Kebutuhan Uang Tunai Meningkat, BI Siapkan Rp152,14 Triliun pada Lebaran 2021

Sebarkan artikel ini
Ilustrasi: ANTARA/Muhammad Adimaja.

BARISAN.CO – Bank Indonesia menyiapkan uang kartal sejumlah Rp152,14 triliun untuk menyambut Lebaran 2021. Jumlah tersebut lebih banyak 39,33% dibanding realisasi penarikan uang tunai pada Idul Fitri tahun sebelumnya yang sebanyak Rp109,2 triliun.

Kepala Departemen Pengelolaan Uang BI, Marlison Hakim, menyebut kenaikan itu disebabkan faktor-faktor seperti perbaikan asumsi makro, penyaluran bansos, peningkatan mobilitas masyarakat, serta program vaksinasi yang terus dijalankan pemerintah.

“Uang baru Lebaran masih dibutuhkan walaupun animonya tidak sebesar kondisi normal. Permintaan uang baru di perbankan sudah mulai meningkat.” Ujar Marlison Hakim dalam konferensi pers secara virtual, Rabu (14/4).

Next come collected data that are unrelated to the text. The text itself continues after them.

Lemma deleteIncome_ok now userId id db income :
  incomes db !! id = Some income ->
  Income.userId income = userId ->
  Income.isDeleted income = false ->
  Income.name income <> "" ->
  deleteIncome noFault now userId id db
  = (Ok200, with_incomes (insert id (Income_markDeleted now income))
              (count_call (count_call db))).
Proof.
  intros Hstored Hu Hdel Hname.
  unfold deleteIncome, Income_findOne, Income_softDelete, Income_save.
  unfold_async. unfold noFault.
  cbn -[Income_assigned Income_required Income_markDeleted].
  rewrite Hstored, Hu, Hdel, bool_decide_eq_true_2 by reflexivity.
  cbn -[Income_assigned Income_required Income_markDeleted].
  rewrite Income_assigned_markDeleted.
  replace (Income_required (Income_markDeleted now income)) with true.
  2:{ unfold Income_required. simpl. apply String.eqb_neq in Hname.
      rewrite Hname. reflexivity. }
  simpl. unfold with_incomes. simpl.
  rewrite (insert_as_alter _ _ income) by exact Hstored. reflexivity.
Qed.

Lemma deleteExpense_ok now userId id db expense :
  expenses db !! id = Some expense ->
  Expense.userId expense = userId ->
  Expense.isDeleted expense = false ->
  Expense_required expense = true ->
  deleteExpense noFault now userId id db
  = (Ok200, with_expenses (insert id (Expense_markDeleted now expense))
              (count_call (count_call db))).
Proof.
  intros Hstored Hu Hdel Hreq.
  unfold deleteExpense, Expense_findOne, Expense_softDelete, Expense_save.
  unfold_async. unfold noFault.
  cbn -[Expense_assigned Expense_required Expense_markDeleted].
  rewrite Hstored, Hu, Hdel, bool_decide_eq_true_2 by reflexivity.
  cbn -[Expense_assigned Expense_required Expense_markDeleted].
  rewrite Expense_assigned_markDeleted.
  replace (Expense_required (Expense_markDeleted now expense)) with true
    by (rewrite <- Hreq; reflexivity).
  simpl. unfold with_expenses. simpl.
  rewrite (insert_as_alter _ _ expense) by exact Hstored. reflexivity.
Qed.

(** X7. Soft-deleting a stored income or expense source of the user (no
    database call failing, the [required] paths of the document present)
    answers 200 and rewrites that one document with [isDeleted] set and
    [deletedAt] stamped; no transaction and no balance changes; and no
    later run of the source's job, whatever its date and whatever calls
    fail in it, logs the source: it is never processed again. *)
Theorem deleted_source_leaves_the_batch :
  forall (now : Date) (userId incomeId expenseId : Id) (db : DB)
         (income : Income.t) (expense : Expense.t),
    incomes db !! incomeId = Some income ->
    Income.userId income = userId ->
    Income.isDeleted income = false ->
    Income.name income <> "" ->
    expenses db !! expenseId = Some expense ->
    Expense.userId expense = userId ->
    Expense.isDeleted expense = false ->
    Expense_required expense = true ->
    let afterIncome := deleteIncome noFault now userId incomeId db in
    let afterExpense := deleteExpense noFault now userId expenseId db in
    fst afterIncome = Ok200 /\
    incomes (snd afterIncome) = <[incomeId := Income_markDeleted now income]> (incomes db) /\
    transactions (snd afterIncome) = transactions db /\
    wallets (snd afterIncome) = wallets db /\
    (forall fault now' st db',
       checkIncomeSources fault now' (snd afterIncome) = (Some st, db') ->
       incomeId ∉ (outcomes st).*1) /\
    fst afterExpense = Ok200 /\
    expenses (snd afterExpense)
    = <[expenseId := Expense_markDeleted now expense]> (expenses db) /\
    transactions (snd afterExpense) = transactions db /\
    wallets (snd afterExpense) = wallets db /\
    (forall fault now' st db',
       checkExpenseSources fault now' (snd afterExpense) = (Some st, db') ->
       expenseId ∉ (outcomes st).*1).
Proof.
  intros now userId incomeId expenseId db income expense
         Hi Hiu Hid Hin He Heu Hed Her afterIncome afterExpense.
  subst afterIncome afterExpense.
  rewrite (deleteIncome_ok now userId incomeId db income Hi Hiu Hid Hin).
  rewrite (deleteExpense_ok now userId expenseId db expense He Heu Hed Her).
  simpl.
  split; [reflexivity|]. split; [reflexivity|]. split; [reflexivity|].
  split; [reflexivity|]. split.
  { intros fault now' st db' Hrun Hlogged.
    apply list_elem_of_fmap in Hlogged as ([id o] & -> & Hin').
    destruct (checkIncomeSources_logged _ _ _ _ _ Hrun _ _ Hin')
      as (d & Hstored & Hdel & _).
    simpl in Hstored. rewrite lookup_insert_eq in Hstored.
    injection Hstored as <-. discriminate Hdel. }
  split; [reflexivity|]. split; [reflexivity|]. split; [reflexivity|].
  split; [reflexivity|].
  intros fault now' st db' Hrun Hlogged.
  apply list_elem_of_fmap in Hlogged as ([id o] & -> & Hin').
  destruct (checkExpenseSources_logged _ _ _ _ _ Hrun _ _ Hin')
    as (d & Hstored & Hdel & _).
  simpl in Hstored. rewrite lookup_insert_eq in Hstored.
  injection Hstored as <-. discriminate Hdel.
Qed.

Lemma deleted_source_leaves_the_batch_witness :
  fst (deleteIncome noFault Sample.march1 1%nat 20%nat Scenario.commuter) = Ok200 /\
  forall fault now st db',
    checkIncomeSources fault now
      (snd (deleteIncome noFault Sample.march1 1%nat 20%nat Scenario.commuter))
    = (Some st, db') ->
    20%nat ∉ (outcomes st).*1.
Proof.
  destruct (deleted_source_leaves_the_batch Sample.march1 1%nat 20%nat 31%nat
              Scenario.commuter Sample.salary Sample.insurance)
    as (Hok & _ & _ & _ & Hnever & _).
  - reflexivity.
  - reflexivity.
  - reflexivity.
  - discriminate.
  - reflexivity.
  - reflexivity.
  - reflexivity.
  - reflexivity.
  - split; [exact Hok|exact Hnever].
Defined.

(** ** Documents of other users *)

Ltac unfold_routes :=
  unfold Income_findOne, Expense_findOne, Income_softDelete, Expense_softDelete,
    Income_save, Expense_save in *.


Lemma sameData_count db : sameData db (count_call db).
Proof. repeat split. Qed.

(** X8. A user reaches only their own, not deleted documents through the
    deletion and update routes: when the id names no transaction (income,
    expense) that is stored, belongs to the user and is not soft-deleted,
    [DELETE /api/transactions/:id] ([DELETE] and [PUT] of
    [/api/incomes/:id], of [/api/expenses/:id]) does not answer 200 and
    leaves every collection as it was, whatever database calls fail.
    In particular a second deletion of the same document changes
    nothing. *)
Theorem foreign_documents_untouched :
  forall (fault : nat -> bool) (now : Date) (userId id : Id) (body : UpdateBody) (db : DB),
    (transactionOf userId id db = None ->
     fst (deleteTransaction fault now userId id db) <> Ok200 /\
     sameData db (snd (deleteTransaction fault now userId id db))) /\
    (incomeOf userId id db = None ->
     fst (deleteIncome fault now userId id db) <> Ok200 /\
     sameData db (snd (deleteIncome fault now userId id db)) /\
     fst (updateIncome fault userId id body db) <> Ok200 /\
     sameData db (snd (updateIncome fault userId id body db))) /\
    (expenseOf userId id db = None ->
     fst (deleteExpense fault now userId id db) <> Ok200 /\
     sameData db (snd (deleteExpense fault now userId id db)) /\
     fst (updateExpense fault userId id body db) <> Ok200 /\
     sameData db (snd (updateExpense fault userId id body db))).
Proof.
  intros fault now userId id body db. split; [|split].
  - unfold transactionOf. intros Hnone.
    unfold deleteTransaction, Transaction_findOne. unfold_async. simpl.
    destruct (fault (calls db)); simpl; [split; [discriminate|apply sameData_count]|].
    rewrite Hnone. simpl. split; [discriminate|apply sameData_count].
  - unfold incomeOf. intros Hnone.
    unfold deleteIncome, updateIncome, Income_findOne. unfold_async. simpl.
    destruct (validateUpdateBody body); simpl;
      (destruct (fault (calls db)); simpl; [|rewrite Hnone; simpl]);
      repeat split; discriminate.
  - unfold expenseOf. intros Hnone.
    unfold deleteExpense, updateExpense, Expense_findOne. unfold_async. simpl.
    destruct (validateUpdateBody body); simpl;
      (destruct (fault (calls db)); simpl; [|rewrite Hnone; simpl]);
      repeat split; discriminate.
Qed.

(** X9. Nothing can be posted to a wallet that is not the user's: when
    the wallet id of the request names no wallet that is stored, belongs
    to the user and is not soft-deleted, [POST /api/expenses],
    [POST /api/incomes] and [POST /api/transactions] do not answer 201
    and store nothing, whatever database calls fail. *)
Theorem foreign_wallet_rejected :
  forall (fault : nat -> bool) (now : Date) (userId : Id) (db : DB)
         (source : SourceBody) (manual : TransactionBody),
    walletOf userId (b_walletId source) db = None ->
    walletOf userId (t_walletId manual) db = None ->
    (fst (createExpense fault now userId source db) <> Created201 /\
     sameData db (snd (createExpense fault now userId source db))) /\
    (fst (createIncome fault now userId source db) <> Created201 /\
     sameData db (snd (createIncome fault now userId source db))) /\
    (fst (createTransaction fault now userId manual db) <> Created201 /\
     sameData db (snd (createTransaction fault now userId manual db))).
Proof.
  intros fault now userId db source manual Hs Hm.
  unfold walletOf in Hs, Hm.
  unfold createExpense, createIncome, createTransaction, UserWallet_findOne.
  unfold_async. simpl.
  destruct (validateSourceBody source), (validateTransactionBody manual); simpl;
    destruct (fault (calls db)); simpl; rewrite ?Hs, ?Hm; simpl;
    repeat split; discriminate.
Qed.

Lemma foreign_wallet_rejected_witness :
  fst (createTransaction noFault Sample.march1 2%nat (Sample.groceries 300) Sample.tenant)
  <> Created201 /\
  sameData Sample.tenant
    (snd (createTransaction noFault Sample.march1 2%nat (Sample.groceries 300)
            Sample.tenant)).
Proof.
  destruct (foreign_wallet_rejected noFault Sample.march1 2%nat Sample.tenant
              (Sample.taxi 5000) (Sample.groceries 300) eq_refl eq_refl)
    as (_ & _ & H).
  exact H.
Defined.

Lemma foreign_documents_untouched_witness :
  fst (deleteTransaction noFault Sample.march5 2%nat 0%nat Sample.ledger) <> Ok200 /\
  sameData Sample.ledger
    (snd (deleteTransaction noFault Sample.march5 2%nat 0%nat Sample.ledger)).
Proof.
  destruct (foreign_documents_untouched noFault Sample.march5 2%nat 0%nat
              (MkUpdateBody None None None None None None None) Sample.ledger)
    as (H & _ & _).
  apply H. reflexivity.
Defined.

(** ** A transaction entered by hand *)

Lemma walletOf_stored userId id db w :
  walletOf userId id db = Some w ->
  wallets db !! id = Some w /\ UserWallet.userId w = userId /\
  UserWallet.isDeleted w = false.
Proof.
  unfold walletOf. destruct (wallets db !! id) as [w0|]; [|discriminate].
  destruct (bool_decide (UserWallet.userId w0 = userId)) eqn:Hu; [|discriminate].
  destruct (UserWallet.isDeleted w0) eqn:Hd; [discriminate|]. simpl.
  intros H. injection H as <-. apply bool_decide_eq_true in Hu. auto.
Qed.
Lemma replace_fence_other c s :
  c <> backtick -> replace fence [] (c :: s) = c :: replace fence [] s.
Proof. exact (replace_other [backtick; backtick] [] backtick c s). Qed.

Lemma replace_fence_sql_other c s :
  c <> backtick -> replace fence_sql [] (c :: s) = c :: replace fence_sql [] s.
Proof. exact (replace_other (backtick :: backtick :: py "sql") [] backtick c s). Qed.

Lemma startswith_fence_other c s : c <> backtick -> startswith fence (c :: s) = false.
Proof. exact (startswith_other [backtick; backtick] backtick c s). Qed.

Lemma replace_fence_match s :
  replace fence [] (backtick :: backtick :: backtick :: s) = replace fence [] s.
Proof. exact (replace_match fence [] s fence_nonempty). Qed.

Lemma strong_len_ind (P : str -> Prop) :
  (forall s, (forall t, (length t < length s)%nat -> P t) -> P s) -> forall s, P s.
Proof.
  intros H s. remember (length s) as n eqn:E. revert s E.
  induction n as [n IH] using lt_wf_ind. intros s ->. apply H.
  intros t Ht. exact (IH _ Ht t eq_refl).
Qed.

Lemma replace_fence_two s :
  startswith [backtick; backtick] s = false ->
  startswith [backtick; backtick] (replace fence [] s) = false.
Proof.
  destruct s as [|a [|b s]]; auto.
  - intros _. destruct (N.eq_dec a backtick) as [->|Ha]; [reflexivity|].
    rewrite replace_fence_other by exact Ha. now apply startswith_other.
  - destruct (N.eq_dec a backtick) as [->|Ha].
    + destruct (N.eq_dec b backtick) as [->|Hb]; [discriminate|]. intros _.
      assert (Hb' : (backtick =? b) = false) by (apply N.eqb_neq; congruence).
      rewrite replace_nomatch; [|discriminate|].
      * rewrite replace_fence_other by exact Hb. cbn [startswith].
        now rewrite Hb', andb_false_r.
      * change fence with [backtick; backtick; backtick]. cbn [startswith].
        now rewrite Hb', andb_false_r.
    + intros _. rewrite replace_fence_other by exact Ha. now apply startswith_other.
Qed.

Lemma replace_fence_clears s : contains fence (replace fence [] s) = false.
Proof.
  induction s as [s IH] using strong_len_ind.
  destruct s as [|c s]; [reflexivity|].
  destruct (startswith fence (c :: s)) eqn:E.
  - apply startswith_split in E. rewrite E.
    rewrite (replace_match fence [] _ fence_nonempty). simpl app.
    apply IH. simpl. rewrite length_drop. simpl. lia.
  - rewrite (replace_nomatch fence [] c s fence_nonempty E).
    cbn [contains]. rewrite (IH s) by (simpl; lia). rewrite orb_false_r.
    destruct (N.eq_dec c backtick) as [->|Hc]; [|now apply startswith_fence_other].
    assert (H2 : startswith [backtick; backtick] s = false) by exact E.
    apply replace_fence_two in H2. exact H2.
Qed.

Meski meningkat di tahun 2021, Marlison menyebut gelontoran uang kartal masih relatif lebih rendah dibanding sebelum Covid-19. Detailnya, realisasi penarikan uang kartal di 2017 adalah Rp163,20 triliun; 2018 sebesar Rp191,30 triliun; dan 2019 sebesar Rp192 triliun.

“Memang di 2020 saat awal pandemi terjadi di Indonesia, permintaan uang kartal turun termasuk pada periode Ramadan dan Lebaran. Tahun lalu realisasinya Rp109,2 triliun itu turun cukup tajam sebesar 43,13 persen dari tahun sebelumnya,” jelasnya.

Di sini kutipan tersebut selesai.